Mit Telefax ihres Verfahrensbevollmächtigten vom 5.2.2019 hat die Beschwerdeführerin gegen die Zwischenverfügung Beschwerde eingelegt.

Zur Begründung führt sie mit weiterem Telefax vom 6.2.2019 aus, im Grundbuch sei nach wie vor die V.-Bank als ehemalige Grundschuldgläubigerin eingetragen. Die Vermutungsregel des § 891 BGB streite für die Ersteherin, die somit berechtigt sei, die vollständige Löschung zu beantragen. Doch selbst wenn sich die Beschwerdeführerin nicht auf § 891 BGB berufen könnte, sei dem Löschungsbegehren zu entsprechen. Im Falle des Entstehens einer Eigentümergrundschuld seien die Miteigentümer als Gesamtgläubiger gemäß § 428 BGB anzusehen. Deshalb reiche schon die Löschungsbewilligung der B.N. aus.

Mit Schreiben vom 15.2.2019 hat der Beteiligte zu 2 erklärt, mit einer Löschung der Grundschuld bestehe kein Einverständnis, und eine Berichtigung des Grundbuchs dahingehend beantragt, dass die Grundschuld W.H. und B.N. zu je 1/2 zustehe.

Am 19.2.2019 hat die B.N. eine Kopie ihres Personalausweises übersandt, aus dem die Namensänderung hervorgeht.

Mit Beschluss vom 31.5.2019 hat das Grundbuchamt erklärt, der Beschwerde nicht abzuhelfen, und zur Begründung auf die Zwischenverfügung verwiesen.

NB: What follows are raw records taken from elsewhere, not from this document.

(** C6 as stated fails at [N = 4294967294], [groupWidth = 32]: [N + 2] is
    2^32, a multiple of 64, the unsigned sum wraps to 0 and the padded
    length is 0.  It fails as well at [N = 2147483646]: [N + 2] is 2^31,
    and doubling its half overflows [int]. *)
Lemma paddedLength_exact_counterexample :
  (0 < 4294967294 <= UINT_MAX /\ 0 < 32 <= INT_MAX /\
   (2 * 32 | 4294967294 + 2) /\
   paddedLength 4294967294 32 initial_memory = Returns (0, initial_memory) /\
   ~ adds_no_padding 4294967294 32) /\
  (0 < 2147483646 <= UINT_MAX /\
   (2 * 32 | 2147483646 + 2) /\
   paddedLength 2147483646 32 initial_memory = Undefined SignedOverflow /\
   ~ adds_no_padding 2147483646 32).
Proof.
  split.
  - split; [closed_goal|]. split; [closed_goal|]. split; [closed_goal|].
    split; [reflexivity|].
    intros H. specialize (H initial_memory). vm_compute in H. discriminate H.
  - split; [closed_goal|]. split; [closed_goal|]. split; [reflexivity|].
    intros H. specialize (H initial_memory). vm_compute in H. discriminate H.
Qed.

(** ** Arguments that are not positive *)

(** With a negative group width the remainder keeps the sign of the
    half, and the function returns the half lowered to a multiple. *)
Lemma roundUpToNearest_negative_width x n m :
  0 <= x <= 2 ^ 29 -> - 2 ^ 29 <= n < 0 ->
  exists r, roundUpToNearest x n m = Returns (r, m) /\ - 2 ^ 30 < r <= x.
Proof.
  intros Hx Hn. unfold roundUpToNearest.
  rewrite (bind_returns _ _ _ _ _ (int_rem_returns x n m ltac:(lia) ltac:(lia))).
  assert (Hrem : 0 <= Z.rem x n < - n).
  { rewrite <- (Z.rem_opp_r' x n). apply Z.rem_bound_pos; lia. }
  change (2 ^ 29) with 536870912 in *. change (2 ^ 30) with 1073741824.
  destruct (Z.eqb_spec (Z.rem x n) 0) as [E|E].
  - exists x. split; [reflexivity|lia].
  - exists (x + (n - Z.rem x n)). split; [|lia].
    unfold int_sub, int_add.
    rewrite (bind_returns _ _ (n - Z.rem x n) m m)
      by (apply int_result_returns; unfold INT_MIN, INT_MAX; lia).
    apply int_result_returns. unfold INT_MIN, INT_MAX. lia.
Qed.

Lemma round_up_one n : 0 < n -> round_up 1 n = n.
Proof.
  intros Hn. apply (least_multiple_unique n 1).
  - apply round_up_is_least, Hn.
  - split; [exists 1; lia|]. split; [lia|].
    intros k [q ->] Hk. assert (0 < q) by nia. nia.
Qed.

(** C7 (amended): the padded-length computation checks no argument and has
    no invalid-argument error.  For a logical length 0, and for a negative
    group width, it returns a number as for any other input (whenever
    [N < 2^30] and the group width is not 0 and between [-2^29] and
    [2^29]); for [N = 0] and a positive group width that number is twice
    the group width; for the group width 0 the remainder divides by zero,
    which is undefined and no reported error. *)
Theorem paddedLength_unchecked N groupWidth m :
  0 <= N <= UINT_MAX -> INT_MIN <= groupWidth <= INT_MAX ->
  (groupWidth = 0 ->
   paddedLength N groupWidth m = Undefined DivisionByZero) /\
  (N < 2 ^ 30 -> groupWidth <> 0 -> - 2 ^ 29 <= groupWidth <= 2 ^ 29 ->
   exists r, paddedLength N groupWidth m = Returns (r, m)) /\
  (N = 0 -> 0 < groupWidth -> 2 * groupWidth <= INT_MAX ->
   paddedLength N groupWidth m = Returns (2 * groupWidth, m)).
Proof.
  intros HN Hg. split; [|split].
  - intros ->. reflexivity.
  - intros HN' Hg0 Hg'.
    change (2 ^ 29) with 536870912 in *. change (2 ^ 30) with 1073741824 in *.
    pose proof (half_bounds N ltac:(lia)) as Hh.
    destruct (Z.lt_trichotomy groupWidth 0) as [Hneg|[Hz|Hpos]]; [|lia|].
    + unfold paddedLength.
      rewrite half_argument by (unfold UINT_MAX; lia).
      destruct (roundUpToNearest_negative_width ((N + 2) / 2) groupWidth m)
        as (r & Hr & Hb);
        [change (2 ^ 29) with 536870912; lia ..|].
      change (2 ^ 30) with 1073741824 in Hb.
      rewrite (bind_returns _ _ _ _ _ Hr). unfold int_mul.
      rewrite (bind_returns _ _ (2 * r) m m)
        by (apply int_result_returns; unfold INT_MIN, INT_MAX; lia).
      eexists. reflexivity.
    + exists (paddedLength_steps N groupWidth).
      apply paddedLength_run; [lia | lia |].
      pose proof (round_up_bounds ((N + 2) / 2) groupWidth Hpos).
      unfold paddedLength_steps, INT_MAX. cbv zeta. lia.
  - intros -> Hpos Hfit.
    rewrite paddedLength_run by (assumption || lia ||
      (unfold paddedLength_steps; cbv zeta;
       change ((0 + 2) / 2) with 1; rewrite round_up_one; assumption)).
    unfold paddedLength_steps. cbv zeta.
    change ((0 + 2) / 2) with 1. rewrite round_up_one by assumption.
    reflexivity.
Qed.

Lemma paddedLength_unchecked_witness :
  (0 <= 0 <= UINT_MAX /\ INT_MIN <= -32 <= INT_MAX /\ INT_MIN <= 32 <= INT_MAX) /\
  (exists r, paddedLength 0 (-32) initial_memory = Returns (r, initial_memory)) /\
  paddedLength 0 32 initial_memory = Returns (2 * 32, initial_memory).
Proof.
  assert (HN : 0 <= 0 <= UINT_MAX) by closed_goal.
  assert (Hneg : INT_MIN <= -32 <= INT_MAX) by closed_goal.
  assert (Hpos : INT_MIN <= 32 <= INT_MAX) by closed_goal.
  split; [auto|]. split.
  - apply (proj1 (proj2 (paddedLength_unchecked 0 (-32) initial_memory HN Hneg)));
      closed_goal.
  - apply (proj2 (proj2 (paddedLength_unchecked 0 32 initial_memory HN Hpos)));
      closed_goal.
Defined.

(** C7 as stated fails at [N = 0], [groupWidth = 32], where the computation
    returns 64, and at [N = 128], [groupWidth = -32], where it returns 64
    as well. *)
Lemma paddedLength_unchecked_counterexample :
  (0 <= 0 /\
   paddedLength 0 32 initial_memory = Returns (64, initial_memory) /\
   ~ returns_no_result 0 32) /\
  (-32 <= 0 /\
   paddedLength 128 (-32) initial_memory = Returns (64, initial_memory) /\
   ~ returns_no_result 128 (-32)).
Proof.
  split; (split; [closed_goal|]); (split; [reflexivity|]);
    intros H; apply (H initial_memory 64 initial_memory); reflexivity.
Qed.

(** ** Purity *)

(** C8: [roundUpToNearest] and the padded-length computation have one
    outcome for given arguments, whatever the memory they run in, and leave
    the memory unchanged. *)
Theorem paddedLength_deterministic x n N groupWidth :
  state_independent (roundUpToNearest x n) /\
  state_independent (paddedLength N groupWidth).
Proof.
  split; apply pure_state_independent;
    [apply pure_roundUpToNearest | apply pure_paddedLength].
Qed.

(** ** main *)

(** C9: for [N = 128] the padded length is the one computed with the group
    width 32, the byte size is the padded length times the size of a
    double, the global worker count is half the padded length and the
    group width is 32; the host block and the device buffer hold as many
    doubles as the padded length. *)
Theorem main_configuration p :
  0 < sizeof_double p -> 192 * sizeof_double p <= SIZE_MAX p ->
  exists l m,
    main_setup p initial_memory = Returns (l, m) /\
    Main.N l = 128 /\
    paddedLength (Main.N l) 32 initial_memory =
      Returns (Main.N_pad l, initial_memory) /\
    Main.N_bytes l = Main.N_pad l * sizeof_double p /\
    Main.globalSize l = Main.N_pad l / 2 /\
    Main.localSize l = 32 /\
    length <$> host m !! Main.h_v l = Some (Z.to_nat (Main.N_pad l)) /\
    length <$> device m !! Main.d_v l = Some (Z.to_nat (Main.N_pad l)).
Proof.
  intros Hd Hfit. eexists. eexists.
  split; [apply main_setup_run; assumption|].
  cbn [Main.N Main.N_pad Main.N_bytes Main.globalSize Main.localSize
       Main.h_v Main.d_v host device].
  repeat split; reflexivity.
Qed.

Lemma main_configuration_witness :
  (0 < sizeof_double lp64 /\ 192 * sizeof_double lp64 <= SIZE_MAX lp64) /\
  exists l m,
    main_setup lp64 initial_memory = Returns (l, m) /\
    Main.N l = 128 /\
    paddedLength (Main.N l) 32 initial_memory =
      Returns (Main.N_pad l, initial_memory) /\
    Main.N_bytes l = Main.N_pad l * sizeof_double lp64 /\
    Main.globalSize l = Main.N_pad l / 2 /\
    Main.localSize l = 32 /\
    length <$> host m !! Main.h_v l = Some (Z.to_nat (Main.N_pad l)) /\
    length <$> device m !! Main.d_v l = Some (Z.to_nat (Main.N_pad l)).
Proof.
  assert (Hd : 0 < sizeof_double lp64) by closed_goal.
  assert (Hfit : 192 * sizeof_double lp64 <= SIZE_MAX lp64) by closed_goal.
  split; [auto|]. exact (main_configuration lp64 Hd Hfit).
Defined.

(** C3: what the program does where the claim asks for zeros.  Before the
    forward transform the host block and the device buffer hold the signal
    0, 1, ..., 127 in their first 128 doubles; the 64 doubles after it were
    allocated by [malloc] and never written, so they are indeterminate and
    the buffer is not the zero-padded signal. *)
Theorem main_buffer_padding_indeterminate p :
  0 < sizeof_double p -> 192 * sizeof_double p <= SIZE_MAX p ->
  exists l m,
    main_setup p initial_memory = Returns (l, m) /\
    host m !! Main.h_v l = Some (unpadded_signal 128 192) /\
    device m !! Main.d_v l = Some (unpadded_signal 128 192) /\
    take 128 (unpadded_signal 128 192) = Num <$> seqZ 0 128 /\
    drop 128 (unpadded_signal 128 192) = replicate 64 Indeterminate /\
    drop 128 (zero_padded_signal 128 192) = replicate 64 (Num 0) /\
    unpadded_signal 128 192 <> zero_padded_signal 128 192.
Proof.
  intros Hd Hfit. eexists. eexists.
  split; [apply main_setup_run; assumption|].
  repeat split; try reflexivity.
  vm_compute. discriminate.
Qed.

Lemma main_buffer_padding_indeterminate_witness :
  (0 < sizeof_double lp64 /\ 192 * sizeof_double lp64 <= SIZE_MAX lp64) /\
  exists l m,
    main_setup lp64 initial_memory = Returns (l, m) /\
    host m !! Main.h_v l = Some (unpadded_signal 128 192) /\
    device m !! Main.d_v l = Some (unpadded_signal 128 192) /\
    take 128 (unpadded_signal 128 192) = Num <$> seqZ 0 128 /\
    drop 128 (unpadded_signal 128 192) = replicate 64 Indeterminate /\
    drop 128 (zero_padded_signal 128 192) = replicate 64 (Num 0) /\
    unpadded_signal 128 192 <> zero_padded_signal 128 192.
Proof.
  assert (Hd : 0 < sizeof_double lp64) by closed_goal.
  assert (Hfit : 192 * sizeof_double lp64 <= SIZE_MAX lp64) by closed_goal.
  split; [auto|]. exact (main_buffer_padding_indeterminate lp64 Hd Hfit).
Defined.

(** * Further properties *)

(** ** Rounding on the machine, beyond the least multiple *)

Lemma round_up_mono x y n : 0 < n -> x <= y -> round_up x n <= round_up y n.
Proof.
  intros Hn Hxy. apply round_up_least; [assumption | apply round_up_multiple, Hn |].
  pose proof (round_up_bounds y n Hn). lia.
Qed.

Lemma round_up_idempotent x n :
  0 < n -> round_up (round_up x n) n = round_up x n.
Proof. intros Hn. apply round_up_fixed; [assumption | apply round_up_multiple, Hn]. Qed.

Lemma round_up_representable x n :
  0 < n -> (exists k, (n | k) /\ x <= k <= INT_MAX) -> round_up x n <= INT_MAX.
Proof.
  intros Hn (k & Hk & Hxk).
  pose proof (round_up_least x n Hn k Hk ltac:(lia)). lia.
Qed.

Lemma roundUpToNearest_returns x n m :
  0 <= x -> 0 < n <= INT_MAX -> round_up x n <= INT_MAX ->
  roundUpToNearest x n m = Returns (round_up x n, m).
Proof.
  intros Hx Hn Hfit. pose proof (round_up_bounds x n ltac:(lia)).
  rewrite roundUpToNearest_run by lia.
  apply int_result_returns. unfold INT_MIN. lia.
Qed.

(** X1: rounding a rounded value changes nothing.  For a non-negative [x]
    and a positive [n] with a multiple of [n] between [x] and [INT_MAX],
    [roundUpToNearest] returns some [r], and called on [r] it returns [r]
    again. *)
Theorem roundUpToNearest_idempotent x n m :
  0 <= x -> 0 < n <= INT_MAX ->
  (exists k, (n | k) /\ x <= k <= INT_MAX) ->
  exists r,
    roundUpToNearest x n m = Returns (r, m) /\
    roundUpToNearest r n m = Returns (r, m).
Proof.
  intros Hx Hn Hk. exists (round_up x n).
  pose proof (round_up_representable x n ltac:(lia) Hk) as Hfit.
  pose proof (round_up_bounds x n ltac:(lia)) as Hb.
  split; [apply roundUpToNearest_returns; assumption|].
  rewrite <- (round_up_idempotent x n) at 2 by lia.
  apply roundUpToNearest_returns; [lia | assumption |].
  rewrite round_up_idempotent by lia. assumption.
Qed.

Lemma roundUpToNearest_idempotent_witness :
  (0 <= 65 /\ 0 < 32 <= INT_MAX /\
   exists k, (32 | k) /\ 65 <= k <= INT_MAX) /\
  exists r,
    roundUpToNearest 65 32 initial_memory = Returns (r, initial_memory) /\
    roundUpToNearest r 32 initial_memory = Returns (r, initial_memory).
Proof.
  assert (Hx : 0 <= 65) by closed_goal.
  assert (Hn : 0 < 32 <= INT_MAX) by closed_goal.
  assert (Hk : exists k, (32 | k) /\ 65 <= k <= INT_MAX)
    by (exists 96; closed_goal).
  split; [auto|].
  exact (roundUpToNearest_idempotent 65 32 initial_memory Hx Hn Hk).
Defined.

II. Die zulässige Beschwerde ist begründet.

1. Die Beschwerde ist zulässig.

a) Sie ist als unbeschränkte Beschwerde gemäß § 71 Abs. 1 GBO statthaft und wurde ordnungsgemäß nach § 73 Abs. 1, Abs. 2 Satz 1 GBO, § 10 Abs. 2 Satz 1 FamFG eingelegt.

b) Die Beschwerdeführerin ist auch beschwerdeberechtigt. Zwar hat nach allgemeiner Meinung der Erwerber eines Grundstücks, solange er noch nicht als Eigentümer ins Grundbuch eingetragen ist, kein Beschwerderecht gegen die Vornahme oder das Unterlassen von Veränderungen des Grundbuchstands. Denn im Antragsverfahren folgt das Beschwerderecht dem Antragsrecht (BayObLG Rpfleger 1998, 420; Demharter GBO 31. Aufl. § 71 Rn. 63; Hügel/Kramer GBO 3. Aufl. § 71 Rn. 181). Letzteres steht gemäß § 13 Abs. 1 Satz 2 GBO aber nur dem verlierenden und dem gewinnenden Teil zu. Wer dies wiederum ist, wird im Hinblick auf die Vermutungswirkung des § 891 Abs. 1 BGB regelmäßig an der Buchposition festgemacht (Senat vom 14.1.2016, 34 Wx 383/15 = NJOZ 2017, 726; Hügel/Kramer § 71 Rn. 186). Beim Erwerb in der Zwangsversteigerung kommt es auf die Buchposition allerdings nicht an, weil sich der Eigentumsübergang gemäß § 90 Abs. 1 ZVG ohnehin außerhalb des Grundbuchs vollzieht und es somit der Eintragung des Erwerbers gar nicht bedarf, diese ist lediglich deklaratorischer Natur. Unter Zugrundelegung ihres Vortrags, sie sei Eigentümerin durch Zuschlag in der Zwangsversteigerung geworden, ist die Beschwerdeführerin folglich antrags- und damit auch beschwerdeberechtigt.